As night starts to dawn on us, and the birds disappear, everything becomes more sinister automatically, without even trying to. Same goes for that voice trying to control me. But I'm stronger than it, in fact, I know I am. I am one of the most strong-willed people that I know, and I'm sure that my parents would agree; so I see no reason to give into this voice that sits on my shoulder, whispering horrid phrases into my ears. But I refuse to listen to that gibberish; I chose recovery and am at it 100 % even if the times are hard. I need to keep reminding myself of this. Of my mentality and where I'm headed, even in tough situations.
Today's been a rough day here at the hospital because of new patients and triggers, but so what? That's no reason for me to falter. In fact, why not make it a glorious moment? Where you successfully laugh and point down at that voice, having a marvelous time. Whether it be reading a good book like I am now (three weeks with my brother by Nicholas Sparks) and not being able to find the urge to stop, to talking to your best friend or loved one over skype, who ensures you that you are indeed loved.
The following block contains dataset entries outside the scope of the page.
(* ===== verification/NanosecondTimer.v ===== *)
(** Common/nanosecond_timer.h: the timer and its calibration.

    The clock is an argument: [calibrate] takes its four readings, [rdtsc] is a reading in nanoseconds
    like [now_ns].  The atomics are only written by [calibrate], once. *)
From S2P Require Export Types Double Logger.

Record NanosecondTimer : Type := MkNanosecondTimer {
  tsc_frequency_ns_ : double;
  calibrated_ : bool;
}.
(** The definitions of the static members in latency_tracker.cpp. *)
Definition NanosecondTimer_static : NanosecondTimer := MkNanosecondTimer dzero false.

Record clock_readings : Type := MkReadings {
  start_wall : Z;
  start_tsc : Z;
  end_wall : Z;
  end_tsc : Z;
}.
Definition calibrate (r : clock_readings) : M NanosecondTimer unit :=
  calibrated ← gets calibrated_;
  if calibrated : bool then mret tt
  else
    wall_duration_ns ← signed 64 (end_wall r - start_wall r);
    let tsc_duration := u64 (end_tsc r - start_tsc r) in
    let frequency := ddiv (double_of tsc_duration) (double_of wall_duration_ns) in
    _ ← modify (λ t, MkNanosecondTimer frequency (calibrated_ t));
    modify (λ t, MkNanosecondTimer (tsc_frequency_ns_ t) true).
Definition force_recalibrate (r : clock_readings) : M NanosecondTimer unit :=
  _ ← modify (λ t, MkNanosecondTimer (tsc_frequency_ns_ t) false);
  calibrate r.
Definition tsc_to_ns (r : clock_readings) (tsc_cycles : Z) : M NanosecondTimer Z :=
  calibrated ← gets calibrated_;
  _ ← (if calibrated : bool then mret tt else calibrate r);
  frequency ← gets tsc_frequency_ns_;
  of_res (uint64_of_double (ddiv (double_of tsc_cycles) frequency)).

(** END_TSC_MEASURE: the conversion, and the line in the log. *)
Definition END_TSC_MEASURE (tag : string) (r : clock_readings) (start stop : Z) :
    M (NanosecondTimer * Logger) unit :=
  let cycles := u64 (stop - start) in
  ns ← zoom fst (λ t s, (t, s.2)) (tsc_to_ns r cycles);
  zoom snd (λ l s, (s.1, l)) (log ("TSC %s: %lu cycles (%lu ns)" +:+ newline)
    [Arg_cstr tag; Arg (LogType_UNSIGNED_LONG_INTEGER cycles); Arg (LogType_UNSIGNED_LONG_INTEGER ns)]).

(** A calibration that can be done leaves the timer calibrated, and only the first one counts. *)
Lemma calibrate_ok r t :
  in_i 64 (end_wall r - start_wall r) = true →
  wp (calibrate r) t (λ _ t', calibrated_ t' = true ∧ ∀ r', calibrate r' t' = Ok (tt, t')).
Proof.
  intros Hr. apply wp_bind, wp_gets. destruct (calibrated_ t) eqn:Hc.
  - apply wp_ret. split; [done|]. intros r'. unfold calibrate. rewrite gets_bind. by rewrite Hc.
  - eapply wp_bind_Ok; [unfold signed; by rewrite Hr|]. apply wp_bind, wp_modify, wp_modify. by split.
Qed.
(** The conversion of a calibrated timer does not look at the clock. *)
Lemma tsc_to_ns_calibrated r cycles t :
  calibrated_ t = true →
  tsc_to_ns r cycles t =
    res_map (λ n, (n, t)) (uint64_of_double (ddiv (double_of cycles) (tsc_frequency_ns_ t))).
Proof.
  intros Hc. unfold tsc_to_ns. rewrite gets_bind, Hc. rewrite (bind_Ok (mret tt) _ t tt t) by done.
  rewrite gets_bind. unfold of_res. by destruct (uint64_of_double _).
Qed.

(** Both readings come from the same clock, so a cycle is a nanosecond when they agree; a clock that
    does not advance during the calibration makes every conversion undefined. *)
Example calibrated_conversion :
  (_ ← calibrate (MkReadings 1000 1000 100001000 100001000); tsc_to_ns (MkReadings 0 0 0 0) 12345)
    NanosecondTimer_static = Ok (12345, MkNanosecondTimer (double_of 1) true).
Proof. vm_compute. reflexivity. Qed.
Example stopped_clock :
  tsc_to_ns (MkReadings 1000 1000 1000 1000) 12345 NanosecondTimer_static = Err BadConversion.
Proof. vm_compute. reflexivity. Qed.
(** The line of a measurement: as with END_LATENCY_MEASURE the letters of [printf]'s conversions stay
    in the text. *)
Example end_tsc_line :
  match END_TSC_MEASURE "Match" (MkReadings 1000 1000 1001000 1001000) 500 750
          (NanosecondTimer_static, MkLogger (MkLFQueue ∅ 64 0 0) EmptyString true) with
  | Ok (_, (_, l)) => match flush_round l with
                      | Ok (_, l) => log_file_ l = ("TSC Matchs: 250lu cycles (250lu ns)" +:+ newline)%string
                      | Err _ => False
                      end
  | Err _ => False
  end.
Proof. vm_compute. reflexivity. Qed.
Those are the things I have to focus on, the positive's. I have a family that loves me and literally flies halfway around the world to see me as much as possible, my friends are my back bone, fighting along with me, and I have the support of so many through such a tough time. I'm getting healthier, gaining weight, and my organs are starting to get better. That's all I need to worry about.
Tonight, I will go to sleep with a smile on my face. Just like tomorrow, the day after and so on. Wanna know why? Because I chose life.
Like this, a genuine smile.
you write beautifully. i will be thinking of you. i am so proud of you for taking the first steps, and the journey ahead of you will be worth it. every damn struggle and achievement will be worth the enlightenment and life you receive at the end.